The 2002–03 Minnesota Golden Gophers men's ice hockey season was the 82nd season of play for the program and 44th in the WCHA. The Golden Gophers represented the University of Minnesota, played their home games at the Mariucci Arena and were coached by Don Lucia, in his 4th season.

Season
Fresh off of the program's fourth national title, the first in 23 years, Minnesota entered the season with high hopes. Though the team lost several key players to graduation, including Hobey Baker Award-winner Jordan Leopold, they brought in an impressive collection of young talent. Perhaps the brightest young star that had ever donned the maroon and gold to that point, Thomas Vanek debuted for the team and Gophers would need the highly-regarded Austrian to make up for the lost offensive production of the departed John Pohl and Jeff Taffe.

Though the Gophers were ranked #1 entering the year, that was due mostly to their being the defending champions. The Gophers suffered a setback when Team captain Grant Potulny was injured in the first game against Ohio State. What was initially thought to just be a fractured fibula that would keep him out for 4-6 weeks turned out to include ligament damage that would sideline Potulny for up to 4 months. Without him, the team looked a little out of sorts as the roster sought to soldier on. While Minnesota never looked bad, they weren't able to consistently put together a good stretch of games in the first two months of the season.
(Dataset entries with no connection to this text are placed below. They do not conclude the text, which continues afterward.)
(* ===== verification/Endian.v ===== *)
(** * Byte order ([bpf_endian.h])

    The byte-swap macros for constants, with C's integer widths (a 16-bit
    operand is promoted to a 32-bit int before it is shifted), the compiler's
    byte swap they stand for, and the conversions selected by the target's
    byte order. *)
From Stdlib Require Import ZArith Lia.
From stdpp Require Import base tactics list.
From S2P Require Import Prelude.
Local Open Scope Z_scope.

(** ** The macros *)

(** [((__u##b)(x) << (b-(n+1)*8) >> (b-8) << (m*8))]: the shifts are done
    at the promoted width. *)
Definition mvb_width (b : Z) : Z := Z.max b 32.

Definition bpf_mvb (x b n m : Z) : Z :=
  let w := mvb_width b in
  wrap w (Z.shiftl (Z.shiftr (wrap w (Z.shiftl (wrap b x) (b - (n + 1) * 8))) (b - 8)) (m * 8)).

Definition bpf_swab16 (x : Z) : Z := u16 (Z.lor (bpf_mvb x 16 0 1) (bpf_mvb x 16 1 0)).

Definition bpf_swab32 (x : Z) : Z :=
  u32 (Z.lor (Z.lor (Z.lor (bpf_mvb x 32 0 3) (bpf_mvb x 32 1 2)) (bpf_mvb x 32 2 1))
         (bpf_mvb x 32 3 0)).

Definition bpf_swab64 (x : Z) : Z :=
  u64 (Z.lor (Z.lor (Z.lor (Z.lor (Z.lor (Z.lor (Z.lor
    (bpf_mvb x 64 0 7) (bpf_mvb x 64 1 6)) (bpf_mvb x 64 2 5)) (bpf_mvb x 64 3 4))
    (bpf_mvb x 64 4 3)) (bpf_mvb x 64 5 2)) (bpf_mvb x 64 6 1)) (bpf_mvb x 64 7 0)).

(** [__builtin_bswapN]: the value with its [n] bytes in reverse order. *)
Definition builtin_bswap (n : nat) (x : Z) : Z := le_val (rev (le_bytes n x)).

(** [__BYTE_ORDER__] of the target. *)
Inductive byte_order := LITTLE_ENDIAN | BIG_ENDIAN.

(** [bpf_ntohs] and the others: [const] is [__builtin_constant_p(x)].  The
    argument has the conversion's width. *)
Definition bpf_ntohs (o : byte_order) (const : bool) (x : Z) : Z :=
  match o with
  | LITTLE_ENDIAN => if const then bpf_swab16 x else builtin_bswap 2 x
  | BIG_ENDIAN => x
  end.
Definition bpf_htons (o : byte_order) (const : bool) (x : Z) : Z :=
  match o with
  | LITTLE_ENDIAN => if const then bpf_swab16 x else builtin_bswap 2 x
  | BIG_ENDIAN => x
  end.
Definition bpf_ntohl (o : byte_order) (const : bool) (x : Z) : Z :=
  match o with
  | LITTLE_ENDIAN => if const then bpf_swab32 x else builtin_bswap 4 x
  | BIG_ENDIAN => x
  end.
Definition bpf_htonl (o : byte_order) (const : bool) (x : Z) : Z :=
  match o with
  | LITTLE_ENDIAN => if const then bpf_swab32 x else builtin_bswap 4 x
  | BIG_ENDIAN => x
  end.
Definition bpf_be64_to_cpu (o : byte_order) (const : bool) (x : Z) : Z :=
  match o with
  | LITTLE_ENDIAN => if const then bpf_swab64 x else builtin_bswap 8 x
  | BIG_ENDIAN => x
  end.
Definition bpf_cpu_to_be64 (o : byte_order) (const : bool) (x : Z) : Z :=
  match o with
  | LITTLE_ENDIAN => if const then bpf_swab64 x else builtin_bswap 8 x
  | BIG_ENDIAN => x
  end.

(** ** Bytes *)

(** Byte [n] of [x]. *)
Definition byte_of (x n : Z) : Z := (x / 2 ^ (8 * n)) mod 256.

Lemma byte_of_range x n : 0 ≤ byte_of x n < 256.
Proof. apply Z.mod_pos_bound. lia. Qed.

(** The byte a macro moves, at a width that holds it. *)
Lemma mvb_byte b x n m : mvb_width b = b → 0 ≤ n → 8 * (n + 1) ≤ b → 0 ≤ m → 8 * (m + 1) ≤ b →
  bpf_mvb x b n m = byte_of x n * 2 ^ (8 * m).
Proof.
  intros Hw Hn Hnb Hm Hmb. unfold bpf_mvb. rewrite Hw.
  replace (b - (n + 1) * 8) with (b - 8 * (n + 1)) by lia.
  rewrite Z.shiftr_div_pow2, !Z.shiftl_mul_pow2 by lia.
  assert (Hp : 2 ^ b = 2 ^ (8 * (n + 1)) * 2 ^ (b - 8 * (n + 1)))
    by (rewrite <- Z.pow_add_r by lia; f_equal; lia).
  assert (Hin : wrap b (wrap b x * 2 ^ (b - 8 * (n + 1)))
    = (x mod 2 ^ (8 * (n + 1))) * 2 ^ (b - 8 * (n + 1))).
  { unfold wrap. rewrite Hp at 2. rewrite Z.mul_mod_distr_r by lia. f_equal.
    rewrite Hp. rewrite Z.rem_mul_r by lia. rewrite (Z.mul_comm (2 ^ (8 * (n + 1)))).
    by rewrite Z_mod_plus_full, Zmod_mod. }
  rewrite Hin. replace (b - 8) with ((8 * n) + (b - 8 * (n + 1))) by lia.
  rewrite Z.pow_add_r, Z.div_mul_cancel_r by lia.
  assert (Hb : x mod 2 ^ (8 * (n + 1)) / 2 ^ (8 * n) = byte_of x n).
  { pose proof (Z.pow_pos_nonneg 2 (8 * n) ltac:(lia) ltac:(lia)). unfold byte_of. replace (8 * (n + 1)) with (8 * n + 8) by lia.
    rewrite Z.pow_add_r, Z.rem_mul_r by lia. rewrite Z.add_comm, (Z.mul_comm (2 ^ (8 * n))).
    rewrite Z.div_add_l by lia. change (2 ^ 8) with 256.
    rewrite (Z.div_small (x mod _)); [lia|]. apply Z.mod_pos_bound. lia. }
  rewrite Hb. replace (m * 8) with (8 * m) by lia. apply wrap_small.
  pose proof (byte_of_range x n). split; [lia|].
  apply Z.lt_le_trans with (256 * 2 ^ (8 * m)); [nia|].
  change 256 with (2 ^ 8). rewrite <- Z.pow_add_r by lia. apply Z.pow_le_mono_r; lia.
Qed.

Lemma lor_add a y k : 0 ≤ k → a mod 2 ^ k = 0 → 0 ≤ y < 2 ^ k → Z.lor a y = a + y.
Proof.
  intros Hk Ha Hy. enough (Z.land a y = 0) by (pose proof (Z.add_lor_land a y); lia).
  apply Z.bits_inj'. intros i Hi. rewrite Z.land_spec, Z.bits_0.
  destruct (Z.ltb_spec i k).
  - rewrite <- (Z.mod_pow2_bits_low a k i) by lia. by rewrite Ha, Z.bits_0.
  - rewrite <- (wrap_small k y Hy), testbit_wrap by lia.
    rewrite (proj2 (Z.ltb_ge i k)) by lia. apply andb_false_r.
Qed.

(** The bytes of [x], lowest first. *)
Lemma le_bytes_byte_of n x : le_bytes n x = map (λ i, byte_of x (Z.of_nat i)) (seq 0 n).
Proof.
  revert x; induction n as [|n IH]; intros x; [done|]. cbn [le_bytes seq map]. f_equal.
  - unfold byte_of. by rewrite Z.mul_0_r, Z.pow_0_r, Z.div_1_r.
  - rewrite IH. rewrite <- seq_shift, map_map. apply map_ext. intros i. unfold byte_of.
    replace (8 * Z.of_nat (S i)) with (8 + 8 * Z.of_nat i) by lia.
    rewrite Z.pow_add_r by lia. by rewrite <- Z.div_div by lia.
Qed.

(** The powers of two of the byte positions as numbers. *)
Ltac pow2_const :=
  try change (2 ^ 8) with 256 in *;
  try change (2 ^ 16) with 65536 in *;
  try change (2 ^ 24) with 16777216 in *;
  try change (2 ^ 32) with 4294967296 in *;
  try change (2 ^ 40) with 1099511627776 in *;
  try change (2 ^ 48) with 281474976710656 in *;
  try change (2 ^ 56) with 72057594037927936 in *;
  try change (2 ^ (8 * 0)) with 1 in *;
  try change (2 ^ (8 * 1)) with 256 in *;
  try change (2 ^ (8 * 2)) with 65536 in *;
  try change (2 ^ (8 * 3)) with 16777216 in *;
  try change (2 ^ (8 * 4)) with 4294967296 in *;
  try change (2 ^ (8 * 5)) with 1099511627776 in *;
  try change (2 ^ (8 * 6)) with 281474976710656 in *;
  try change (2 ^ (8 * 7)) with 72057594037927936 in *;
  try change (2 ^ 0) with 1 in *.

(** A shifted byte into a sum of higher bytes. *)
Ltac join_bytes x :=
  repeat match goal with
  | |- context [byte_of x ?n] =>
      let b := fresh "b" in let Hb := fresh "H" in
      pose proof (byte_of_range x n) as Hb; set (b := byte_of x n) in *; clearbody b
  end.

Lemma swab16_bswap x : bpf_swab16 x = builtin_bswap 2 x.
Proof.
  replace (builtin_bswap 2 x) with (byte_of x 1 + 256 * (byte_of x 0 + 0))
    by (unfold builtin_bswap; by rewrite le_bytes_byte_of).
  assert (Hx : 0 ≤ wrap 16 x < 2 ^ 16) by (apply wrap_range; lia).
  assert (H0 : byte_of x 0 = wrap 16 x mod 256 ∧ byte_of x 1 = wrap 16 x / 256).
  { unfold byte_of, wrap. change (2 ^ (8 * 0)) with 1. change (2 ^ (8 * 1)) with 256.
    change (2 ^ 16) with (256 * 256). rewrite Z.rem_mul_r, Z.div_1_r by lia.
    pose proof (Z.mod_pos_bound x 256 ltac:(lia)). split; [|].
    - rewrite (Z.mul_comm 256), Z_mod_plus_full. by rewrite Zmod_mod.
    - rewrite (Z.mul_comm 256), Z.div_add, (Z.div_small (x mod 256)) by lia. lia. }
  destruct H0 as [-> ->]. unfold bpf_swab16, bpf_mvb, mvb_width. set (v := wrap 16 x) in *.
  change (Z.max 16 32) with 32. change (16 - (0 + 1) * 8) with 8. change (16 - (1 + 1) * 8) with 0.
  change (16 - 8) with 8. change (1 * 8) with 8. change (0 * 8) with 0.
  rewrite !Z.shiftl_0_r, Z.shiftl_mul_pow2, !Z.shiftr_div_pow2, Z.shiftl_mul_pow2 by lia.
  rewrite (wrap_small 32 (v * 2 ^ 8)), (wrap_small 32 v) by lia. rewrite Z.div_mul by lia.
  rewrite !wrap_small by (pose proof (Z.div_le_upper_bound v (2 ^ 8) (2 ^ 8));
    pose proof (Z.div_pos v (2 ^ 8)); lia).
  rewrite (lor_add (v * 2 ^ 8) (v / 2 ^ 8) 8); [|lia|apply Z_mod_mult|].
  2: { split; [apply Z.div_pos; lia|]. apply Z.div_lt_upper_bound; lia. }
  unfold u16, wrap. change (2 ^ 8) with 256.
  rewrite (Z.div_mod v 256) at 1 by lia. set (q := v / 256) in *.
  assert (0 ≤ q < 256).
  { split; [apply Z.div_pos; lia|]. apply Z.div_lt_upper_bound; lia. }
  pose proof (Z.mod_pos_bound v 256 ltac:(lia)).
  replace ((256 * q + v mod 256) * 256 + q) with ((v mod 256 * 256 + q) + q * 2 ^ 16) by lia.
  rewrite Z_mod_plus_full, Z.mod_small by lia. lia.
Qed.

Lemma swab32_bswap x : bpf_swab32 x = builtin_bswap 4 x.
Proof.
  replace (builtin_bswap 4 x) with (byte_of x 3 + 256 * (byte_of x 2 + 256 *
    (byte_of x 1 + 256 * (byte_of x 0 + 0)))) by (unfold builtin_bswap; by rewrite le_bytes_byte_of).
  unfold bpf_swab32. rewrite !mvb_byte by (reflexivity || lia).
  join_bytes x.
  pow2_const.
  rewrite (lor_add (_ * 16777216) _ 24) by (pow2_const; Z.to_euclidean_division_equations; lia).
  rewrite (lor_add (_ * 16777216 + _) _ 16) by (pow2_const; Z.to_euclidean_division_equations; lia).
  rewrite (lor_add (_ * 16777216 + _ + _) _ 8) by (pow2_const; Z.to_euclidean_division_equations; lia).

  rewrite u32_small; [lia|]. change (2 ^ 32) with 4294967296. lia.
Qed.

Lemma swab64_bswap x : bpf_swab64 x = builtin_bswap 8 x.
Proof.
  replace (builtin_bswap 8 x) with (byte_of x 7 + 256 * (byte_of x 6 + 256 * (byte_of x 5 + 256 *
    (byte_of x 4 + 256 * (byte_of x 3 + 256 * (byte_of x 2 + 256 *
    (byte_of x 1 + 256 * (byte_of x 0 + 0)))))))) by (unfold builtin_bswap; by rewrite le_bytes_byte_of).
  unfold bpf_swab64. rewrite !mvb_byte by (reflexivity || lia).
  join_bytes x. pow2_const.
  rewrite (lor_add (_ * 72057594037927936) _ 56) by (pow2_const; Z.to_euclidean_division_equations; lia).
  rewrite (lor_add (_ * 72057594037927936 + _) _ 48) by (pow2_const; Z.to_euclidean_division_equations; lia).
  rewrite (lor_add (_ * 72057594037927936 + _ + _) _ 40) by (pow2_const; Z.to_euclidean_division_equations; lia).

  rewrite (lor_add (_ * 72057594037927936 + _ + _ + _) _ 32) by (pow2_const; Z.to_euclidean_division_equations; lia).
  rewrite (lor_add (_ * 72057594037927936 + _ + _ + _ + _) _ 24) by (pow2_const; Z.to_euclidean_division_equations; lia).
  rewrite (lor_add (_ * 72057594037927936 + _ + _ + _ + _ + _) _ 16) by (pow2_const; Z.to_euclidean_division_equations; lia).

  rewrite (lor_add (_ * 72057594037927936 + _ + _ + _ + _ + _ + _) _ 8) by (pow2_const; Z.to_euclidean_division_equations; lia).
  rewrite u64_small; [lia|]. change (2 ^ 64) with 18446744073709551616. lia.
Qed.

(** ** Network order *)

(** An integer loaded from memory, in the target's byte order. *)
Definition load_native (o : byte_order) (l : list Z) : Z :=
  match o with LITTLE_ENDIAN => le_val l | BIG_ENDIAN => le_val (rev l) end.

(** The number a big-endian byte string stands for. *)
Definition be_val (l : list Z) : Z := le_val (rev l).

Lemma bswap_le_val l : is_bytes l → builtin_bswap (length l) (le_val l) = be_val l.
Proof. intros H. unfold builtin_bswap. by rewrite le_bytes_le_val. Qed.

Lemma bswap_le_val' n l : is_bytes l → length l = n → builtin_bswap n (le_val l) = be_val l.
Proof. intros H <-. by apply bswap_le_val. Qed.

(** The byte-order conversions are right on both targets and for
    constants as for run-time values: the macros for constants compute the
    byte swap (although the 16-bit one shifts at 32 bits), and reading a
    2-, 4- or 8-byte big-endian field gives the number it stands for. *)
Theorem byte_order_conversions :
  (∀ x, bpf_swab16 x = builtin_bswap 2 x ∧ bpf_swab32 x = builtin_bswap 4 x ∧
        bpf_swab64 x = builtin_bswap 8 x) ∧
  (∀ o const l, is_bytes l →
     (length l = 2%nat → bpf_ntohs o const (load_native o l) = be_val l) ∧
     (length l = 4%nat → bpf_ntohl o const (load_native o l) = be_val l) ∧
     (length l = 8%nat → bpf_be64_to_cpu o const (load_native o l) = be_val l)).
Proof.
  split; [auto using swab16_bswap, swab32_bswap, swab64_bswap|].
  intros o const l Hl. unfold bpf_ntohs, bpf_ntohl, bpf_be64_to_cpu.
  rewrite swab16_bswap, swab32_bswap, swab64_bswap.
  destruct o, const; cbn [load_native]; (split; [|split]); intros Hn; try done;
    by apply bswap_le_val'.
Qed.

Lemma byte_order_conversions_witness :
  bpf_ntohs LITTLE_ENDIAN false (load_native LITTLE_ENDIAN [0; 53]) = be_val [0; 53] ∧
  be_val [0; 53] = 53.
Proof.
  split; [|reflexivity]. refine (proj1 (proj2 byte_order_conversions LITTLE_ENDIAN false [0; 53] _) _);
    [|reflexivity]. repeat constructor; done.
Defined.

(** ** Host order is undone by network order *)

Lemma rev_le_bytes_bytes n x : is_bytes (rev (le_bytes n x)).
Proof.
  pose proof (le_bytes_bytes n x) as H. unfold is_bytes in *. rewrite Forall_forall in *.
  intros b Hb. apply H. by rewrite <- elem_of_list_In, <- in_rev, elem_of_list_In in Hb
    || (apply list_elem_of_In; apply list_elem_of_In in Hb; by apply in_rev in Hb).
Qed.

Lemma bswap_bswap n x : 0 ≤ x < 256 ^ Z.of_nat n → builtin_bswap n (builtin_bswap n x) = x.
Proof.
  intros Hx. unfold builtin_bswap at 1 2.
  replace (le_bytes n (le_val (rev (le_bytes n x)))) with (rev (le_bytes n x)).
  - rewrite rev_involutive. by apply le_val_le_bytes_small.
  - rewrite <- (length_le_bytes n x) at 2. rewrite <- length_rev.
    by rewrite le_bytes_le_val by apply rev_le_bytes_bytes.
Qed.

(** Converting to network order and back is the identity, at each
    width, on both targets. *)
Theorem byte_order_roundtrip o const const' x :
  (0 ≤ x < 2 ^ 16 → bpf_ntohs o const (bpf_htons o const' x) = x) ∧
  (0 ≤ x < 2 ^ 32 → bpf_ntohl o const (bpf_htonl o const' x) = x) ∧
  (0 ≤ x < 2 ^ 64 → bpf_be64_to_cpu o const (bpf_cpu_to_be64 o const' x) = x).
Proof.
  unfold bpf_ntohs, bpf_htons, bpf_ntohl, bpf_htonl, bpf_be64_to_cpu, bpf_cpu_to_be64.
  destruct o; [|done].
  destruct const, const'; rewrite ?swab16_bswap, ?swab32_bswap, ?swab64_bswap;
    (split; [|split]); intros Hx; apply bswap_bswap; apply Hx.
Qed.

Lemma byte_order_roundtrip_witness :
  (0 ≤ 443 < 2 ^ 16 → bpf_ntohs LITTLE_ENDIAN false (bpf_htons LITTLE_ENDIAN true 443) = 443) ∧
  bpf_htons LITTLE_ENDIAN true 443 = 47873.
Proof. split; [apply byte_order_roundtrip|reflexivity]. Defined.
Part of the problem was that Don Lucia was still trying to find out which one of his two goaltenders deserved to be the starter. Both Travis Weber and Justin Johnson got playing time but neither was able to seize control of the Minnesota cage by mid-November. The goalie rotation continued until Johnson had a rather a poor outing against Colorado College which was followed up by a solid performance by Weber. Afterwards, Weber remained in the cage and strung several good outings together, including a road sweep of long time rival Wisconsin.

While Weber established himself in the cage, the offense too had steadily come along. The Gophers had shown from the start that the team could score but they had trouble with their consistency. With Vanek at the lead, the Gophers steadily improved throughout the fall and turned themselves into one of the best offenses in the country come winter time. While the team sorted through its early-season jitters, their ranking declined. When December rolled around the team had dropped to #10, however, because the NCAA tournament had expanded to 16 teams for that season, they were still in a solid position to earn a berth. The Gophers took no chances, however, and reeled off a series of impressive wins to jump up to 4th by the time January rolled around.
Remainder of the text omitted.